(** X2.  Such a call on a target without an open transaction: wherever it
    stops, the rows committed in the target are those it had, then the rows
    of the pages transferred, inserted page by page with ON CONFLICT DO
    NOTHING.  Nothing of a chunk that failed is committed, and unless the
    call is left by an exception no transaction stays open. *)
Theorem target_holds_transferred_pages c (env : nat → conditions) (fuel : nat)
    (t : ProgressTracker) (db : target_db) :
  sound_source c → in_step c (progress (initial_state c t db)) →
  pending db = [] →
  let st := final_state (migrate_table_data c env fuel t db) in
  committed (target st) = committed (served c db (transferred (events st)))
  ∧ ((∀ e, migrate_table_data c env fuel t db ≠ Failed e st) → pending (target st) = []).
Proof.
  intros Hs Hstep Hdb st.
  destruct (completed (progress (initial_state c t db))) eqn:Hopen.
  { assert (st = initial_state c t db) as ->.
    { unfold st, migrate_table_data. by rewrite Hopen. }
    destruct (initial_events c t db) as (-> & -> & _). done. }
  destruct (run_served c env fuel t db Hs Hstep Hopen Hdb)
    as (st1 & _ & Hc & [(Hrun & _ & Hpd) | [(e & Hrun) | (Hrun & Hpd & _)]]);
    unfold st; rewrite Hrun; cbn [final_state].
  - done.
  - split; [done|]. intros Hne. by destruct (Hne e).
  - destruct (finish_facts c st1) as (_ & -> & -> & _).
    by rewrite transferred_quiet.
Qed.
(* ===== verification/_CoqProject ===== *)
-Q . S2P
Prelude.v
Types.v
Frame.v
Ledger.v
Pallet.v
SponsorSpec.v
PalletProofs.v
Weights.v
Payment.v
Extension.v
ExtensionProofs.v
Lifecycle.v
Mock.v
PalletTheorems.v
ExtensionTheorems.v
LifecycleTheorems.v
Template.v
Runtime.v
RuntimeTheorems.v
Codec.v
StateCodec.v
Client.v
ClientTheorems.v
Node.v
NodeTheorems.v
Extrinsic.v
Blocks.v
Promise.v
Demo.v
RuntimeClient.v
BlockTheorems.v
PromiseTheorems.v
UnitTests.v
DemoTheorems.v
Service.v
ServiceTheorems.v
Command.v
CommandTheorems.v
Xcm.v
XcmTheorems.v
Apis.v
ApisTheorems.v
Wiring.v
WiringTheorems.v
Typing.v
(* ===== verification/Frame.v ===== *)
(** * Interfaces to the runtime's other pallets

    [pallet_balances] is not part of this repository: it enters the model as a class of
    operations ([FungibleHold], the calls the sponsored-tx pallet makes), a class of what
    their documentation promises ([FungibleHoldSpec]) and a class of when they succeed
    ([FungibleHoldLive]).  The pallet's definitions take the operations as an argument and
    its theorems the laws they need; [Ledger] gives one concrete instance. *)

From S2P Require Import Prelude Types.
Local Open Scope N_scope.

(** Whether an operation must move exactly the amount asked for. *)
Inductive Precision : Set :=
| Exact
| BestEffort.

(** The operations of the [fungible] hold traits, as [pallet_balances::Pallet<T>] offers
    them, with [free_balance] and the [Credit] imbalance. *)
Class FungibleHold {T : Config} : Type := {
  free_balance : AccountId → World → N;
  balance_on_hold : RuntimeHoldReason → AccountId → World → N;
  hold : RuntimeHoldReason → AccountId → N → M World DispatchError unit;
  release : RuntimeHoldReason → AccountId → N → Precision → M World DispatchError N;
  Credit : Type;
  slash : RuntimeHoldReason → AccountId → N → World → Credit * N * World;
  peek : Credit → N;
  split : Credit → N → Credit * Credit;
}.

(** Where fee and tip credit goes: [T::FeeDestination::on_unbalanceds]. *)
Class FeeDestination {T : Config} {F : FungibleHold} : Type :=
  on_unbalanceds : list Credit → World → World.

Section frame_condition.
Context {T : Config} {F : FungibleHold}.

(** [w'] differs from [w] at most in the free balance and the [r]-hold of [who]. *)
Record same_but (r : RuntimeHoldReason) (who : AccountId) (w w' : World) : Prop := {
  same_but_hold r' who' :
    r' ≠ r ∨ who' ≠ who → balance_on_hold r' who' w' = balance_on_hold r' who' w;
  same_but_free who' : who' ≠ who → free_balance who' w' = free_balance who' w;
}.

(** [w'] has the holds of [w]. *)
Definition same_holds (w w' : World) : Prop :=
  ∀ r who, balance_on_hold r who w' = balance_on_hold r who w.

(** The amount a release of [amount] takes from a hold of [held]. *)
Definition released (p : Precision) (amount held : N) : N :=
  match p with
  | Exact => amount
  | BestEffort => N.min amount held
  end.
End frame_condition.

(** What the documentation of the hold traits promises about the balances after each
    operation.  A failed operation changes nothing. *)
Class FungibleHoldSpec {T : Config} (F : FungibleHold) : Prop := {
  hold_ok r who amount w w' :
    hold r who amount w = (Ok tt, w') →
    balance_on_hold r who w' = balance_on_hold r who w + amount
    ∧ free_balance who w' + amount = free_balance who w
    ∧ same_but r who w w';
  hold_err r who amount w e w' :
    hold r who amount w = (Err e, w') → w' = w;
  release_ok r who amount p w x w' :
    release r who amount p w = (Ok x, w') →
    x = released p amount (balance_on_hold r who w)
    ∧ balance_on_hold r who w' + x = balance_on_hold r who w
    ∧ free_balance who w' = free_balance who w + x
    ∧ same_but r who w w';
  release_err r who amount p w e w' :
    release r who amount p w = (Err e, w') → w' = w;
  slash_ok r who amount w c missing w' :
    slash r who amount w = (c, missing, w') →
    peek c = N.min amount (balance_on_hold r who w)
    ∧ peek c + missing = amount
    ∧ balance_on_hold r who w' + peek c = balance_on_hold r who w
    ∧ free_balance who w' = free_balance who w
    ∧ same_but r who w w';
  split_ok c amount c1 c2 :
    split c amount = (c1, c2) →
    peek c1 = N.min amount (peek c) ∧ peek c1 + peek c2 = peek c;
}.

(** When the operations succeed.  [bal_ok] is the condition on the balances' storage that the
    source relies on ("we just freed exactly this amount"): held funds can be released, and
    funds just released from a hold can be placed on hold again, which in particular excludes
    a freeze that exceeds what an account has on hold.  The operations keep it. *)
Class FungibleHoldLive {T : Config} (F : FungibleHold) : Type := {
  bal_ok : World → Prop;
  hold_bal_ok r who amount w w' :
    bal_ok w → hold r who amount w = (Ok tt, w') → bal_ok w';
  release_bal_ok r who amount p w x w' :
    bal_ok w → release r who amount p w = (Ok x, w') → bal_ok w';
  slash_bal_ok r who amount w c missing w' :
    bal_ok w → slash r who amount w = (c, missing, w') → bal_ok w';
  release_available r who amount p w :
    bal_ok w → released p amount (balance_on_hold r who w) ≤ balance_on_hold r who w →
    ∃ x w', release r who amount p w = (Ok x, w');
  rehold_available r r' who amount p w x w' :
    bal_ok w → release r who amount p w = (Ok x, w') →
    ∃ w'', hold r' who x w' = (Ok tt, w'');
}.

(** The credit handler leaves every hold in place: it resolves the credit into free
    balances or drops it. *)
Class FeeDestinationSpec {T : Config} {F : FungibleHold} (D : FeeDestination) : Prop :=
  on_unbalanceds_holds cs w : same_holds w (on_unbalanceds cs w).

(** And keeps the balances invariant. *)
Class FeeDestinationLive {T : Config} {F : FungibleHold} (D : FeeDestination)
    (L : FungibleHoldLive F) : Prop :=
  on_unbalanceds_bal_ok cs w : bal_ok w → bal_ok (on_unbalanceds cs w).

(** A destination that pays the credit to nobody, as [()] does, which burns it. *)
Class FeeDestinationBurns {T : Config} {F : FungibleHold} (D : FeeDestination) : Prop :=
  on_unbalanceds_free cs w who : free_balance who (on_unbalanceds cs w) = free_balance who w.

#[export] Hint Resolve hold_bal_ok release_bal_ok slash_bal_ok on_unbalanceds_bal_ok : frame.

Section lemmas.
Context {T : Config} {F : FungibleHold} {FS : FungibleHoldSpec F}.

#[export] Instance same_holds_equivalence : Equivalence same_holds.
Proof. split; unfold same_holds; congruence. Qed.

Lemma hold_spec r who amount w res w' :
  hold r who amount w = (res, w') →
  match res with
  | Ok _ => balance_on_hold r who w' = balance_on_hold r who w + amount
            ∧ free_balance who w' + amount = free_balance who w ∧ same_but r who w w'
  | Err _ => w' = w
  end.
Proof. destruct res as [[]|e]; [apply hold_ok|apply hold_err]. Qed.

(** A hold placed for an amount on an account never decreases any hold. *)
Lemma hold_monotone r who amount w res w' r' who' :
  hold r who amount w = (res, w') →
  balance_on_hold r' who' w ≤ balance_on_hold r' who' w'.
Proof.
  intros Hh%hold_spec. destruct res; [|subst; lia].
  destruct Hh as (Hb & _ & Hsame).
  destruct (decide (r' = r ∧ who' = who)) as [[-> ->]|Hne]; [lia|].
  rewrite (same_but_hold _ _ _ _ Hsame); [lia|].
  destruct (decide (r' = r)), (decide (who' = who)); tauto.
Qed.
End lemmas.
Lemma dispatch_bal_ok c o s r s' :
  bal_ok (world s) → dispatch c o s = (r, s') → bal_ok (world s').
Proof. intros Hok [->|H]%dispatch_inv; [done|]. by eapply run_call_bal_ok. Qed.
End theorems.
(* ===== verification/LifecycleTheorems.v ===== *)
(** * Theorems about reachable states

    What holds however pallet calls, other pallets' activity and sponsored transactions
    interleave, from a chain without sponsors on. *)

From S2P Require Import Prelude Types Frame Ledger Weights Payment Pallet SponsorSpec PalletProofs Extension ExtensionProofs Lifecycle Mock PalletTheorems ExtensionTheorems.
Local Open Scope N_scope.

Section theorems.
Context {T : Config} {F : FungibleHold} {FS : FungibleHoldSpec F} {L : FungibleHoldLive F}.
Context {D : FeeDestination} {DS : FeeDestinationSpec D} {DL : FeeDestinationLive D L}.
Context {W : Weights} {P : TransactionPayment} (db : RuntimeDbWeight).

(** C3: in every reachable state registered sponsors have valid policies;
    accounts that are not registered have nothing on hold under either reason; and the
    pending hold of each account is exactly what is in flight for it: the estimate of the
    transaction between preparation and settlement for its sponsor, zero for everyone else
    and between transactions. *)
Theorem reachable_invariant ph s :
  reachable db (ph, s) →
  (∀ who st, sponsors s !! who = Some st →
     bv_items (allowed_callers (policy st)) ≠ []
     ∧ NoDup (bv_items (allowed_callers (policy st))))
  ∧ (∀ who, sponsors s !! who = None →
       budget_on_hold who s = 0 ∧ pending_on_hold who s = 0)
  ∧ (∀ who, pending_on_hold who s = in_flight who ph).
Proof.
  intros [_ Hinv Hpen _]%reachable_is_good. cbn in *. split_and!; [| |done].
  - intros who st Hst. specialize (Hinv who). unfold acc_inv in Hinv. cbn in Hinv.
    rewrite Hst in Hinv. by apply policy_fault_None.
  - intros who Hst. specialize (Hinv who). unfold acc_inv in Hinv. cbn in Hinv.
    by rewrite Hst in Hinv.
Qed.

(** The pallet's events are a complete account of the escrow:
    replaying them (registration and increases add, decreases and fees subtract,
    unregistration clears) gives, in every reachable state and for every account, exactly
    the funds it has on hold, budget and pending together. *)
Theorem events_account_for_escrow ph s who :
  reachable db (ph, s) →
  replay who (events s) = budget_on_hold who s + pending_on_hold who s.
Proof. intros [_ _ _ Hev]%reachable_is_good. apply Hev. Qed.

(** C25: between transactions a registered sponsor can always
    unregister and gets the whole budget back. *)
Theorem idle_sponsor_can_leave s who o :
  reachable db (Idle, s) → is_Some (sponsors s !! who) → ensure_signed o = Some who →
  ∃ s', dispatch Call_unregister o s = (Ok tt, s')
    ∧ sponsors s' !! who = None
    ∧ free_balance who (world s') = free_balance who (world s) + budget_on_hold who s.
Proof.
  intros [Hok _ Hpen _]%reachable_is_good Hreg Ho. cbn in *.
  destruct (unregister_live o who s) as [s' Hrun]; [done..|apply Hpen|].
  exists s'. split; [by apply dispatch_ok|].
  pose proof (unregister_ok_view _ _ _ _ Ho Hrun) as Hv.
  split; [by apply (f_equal acc_state) in Hv|by apply (f_equal acc_free) in Hv].
Qed.

(** C2: whatever happened during dispatch, a transaction in flight in a
    reachable state settles: the settlement succeeds and ends the transaction, the slash
    finds the full reservation, so the charge is the actual fee clamped to the estimate;
    pending is empty and the budget has grown by the unused part. *)
Theorem in_flight_settles sp signer est tp s info post_info len res :
  reachable db (InFlight sp signer est tp, s) →
  let charged := N.min est (actual_fee tp info post_info len s) in
  ∃ wt s',
    post_dispatch_details db (Pre_Sponsored sp signer est tp) info post_info len res s
      = (Ok wt, s')
    ∧ reachable db (Idle, s')
    ∧ pending_on_hold sp s' = 0
    ∧ budget_on_hold sp s' + charged = budget_on_hold sp s + est
    ∧ events s' = events s
        ++ [SponsoredTransactionFeePaid sp signer charged (N.min tp charged)].
Proof.
  intros Hreach. pose proof (reachable_is_good _ _ Hreach) as [Hok _ Hpen _]. cbn in *.
  destruct (settle_sponsored_fee db sp signer est tp info post_info len s) as [wt s'] eqn:Hset.
  exists wt, s'. split; [done|]. specialize (Hpen sp). rewrite decide_True in Hpen by done.
  split.
  { destruct Hreach as (m0 & H0 & Hsteps). exists m0. split; [done|].
    eapply rtc_r; [done|]. apply (step_settle db _ _ _ _ info post_info len res _ wt).
    cbn. by rewrite Hset. }
  apply (settle_live db) in Hset as (_ & Hp & Hb & _ & _ & Hev); [|done].
  unfold charged_fee in *. rewrite Hpen in *.
  replace (N.min (N.min est _) est)
    with (N.min est (actual_fee tp info post_info len s)) in * by lia.
  split_and!; [done|lia|done].
Qed.
End theorems.

(** ** Witnesses *)

Lemma new_test_ext_initial : initial (Idle, new_test_ext).
Proof. split_and!; [done..|exact new_test_ext_ok|intros; reflexivity]. Qed.

Lemma registered_200_reachable : reachable mock_db (Idle, registered_200).
Proof.
  exists (Idle, new_test_ext). split; [exact new_test_ext_initial|].
  apply rtc_once. apply (step_dispatch mock_db Idle new_test_ext
    (Call_register_sponsor 200 policy_2_50) (signed_by 1) (Ok tt)). reflexivity.
Qed.

Lemma in_flight_tip5_reachable :
  reachable mock_db (InFlight (acct 1) (acct 2) 7 5, in_flight_tip5).
Proof.
  destruct registered_200_reachable as (m0 & H0 & Hsteps). exists m0. split; [exact H0|].
  eapply rtc_r; [exact Hsteps|].
  exact (step_prepare mock_db (ext_sponsored 5) (signed_by 2) remark_call remark_info 10
           no_implication external_source registered_200 _ _ _ _ _ _ _ _
           validate_remark prepare_remark).
Qed.

Lemma reachable_invariant_witness :
  pending_on_hold (acct 1) in_flight_tip5 = 7 ∧ pending_on_hold (acct 2) in_flight_tip5 = 0.
Proof.
  destruct (reachable_invariant mock_db _ _ in_flight_tip5_reachable) as (_ & _ & Hpen).
  split; [exact (Hpen (acct 1))|exact (Hpen (acct 2))].
Defined.

Lemma events_account_for_escrow_witness :
  replay (acct 1) (events in_flight_tip5) = 193 + 7.
Proof.
  exact (events_account_for_escrow mock_db _ _ (acct 1) in_flight_tip5_reachable).
Defined.

Lemma idle_sponsor_can_leave_witness :
  ∃ s', dispatch Call_unregister (signed_by 1) registered_200 = (Ok tt, s')
    ∧ free_balance (acct 1) (world s') = 800 + 200.
Proof.
  destruct (idle_sponsor_can_leave mock_db registered_200 (acct 1) (signed_by 1)
    registered_200_reachable) as (s' & Hd & _ & Hf); [eexists; reflexivity|reflexivity|].
  exists s'. split; [exact Hd|exact Hf].
Defined.

Lemma in_flight_settles_witness :
  ∃ wt s', post_dispatch_details mock_db (Pre_Sponsored (acct 1) (acct 2) 7 5) remark_info
             (post_info 1) 10 dispatch_ok_result in_flight_tip5 = (Ok wt, s')
    ∧ budget_on_hold (acct 1) s' + 6 = 193 + 7.
Proof.
  destruct (in_flight_settles mock_db (acct 1) (acct 2) 7 5 in_flight_tip5 remark_info
    (post_info 1) 10 dispatch_ok_result in_flight_tip5_reachable)
    as (wt & s' & Hp & _ & _ & Hb & _).
  exists wt, s'. split; [exact Hp|exact Hb].
Defined.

----

To do:
Across the listing, how many lines contain the word "Config"? Give the number without further comment.

Answer for the task:
10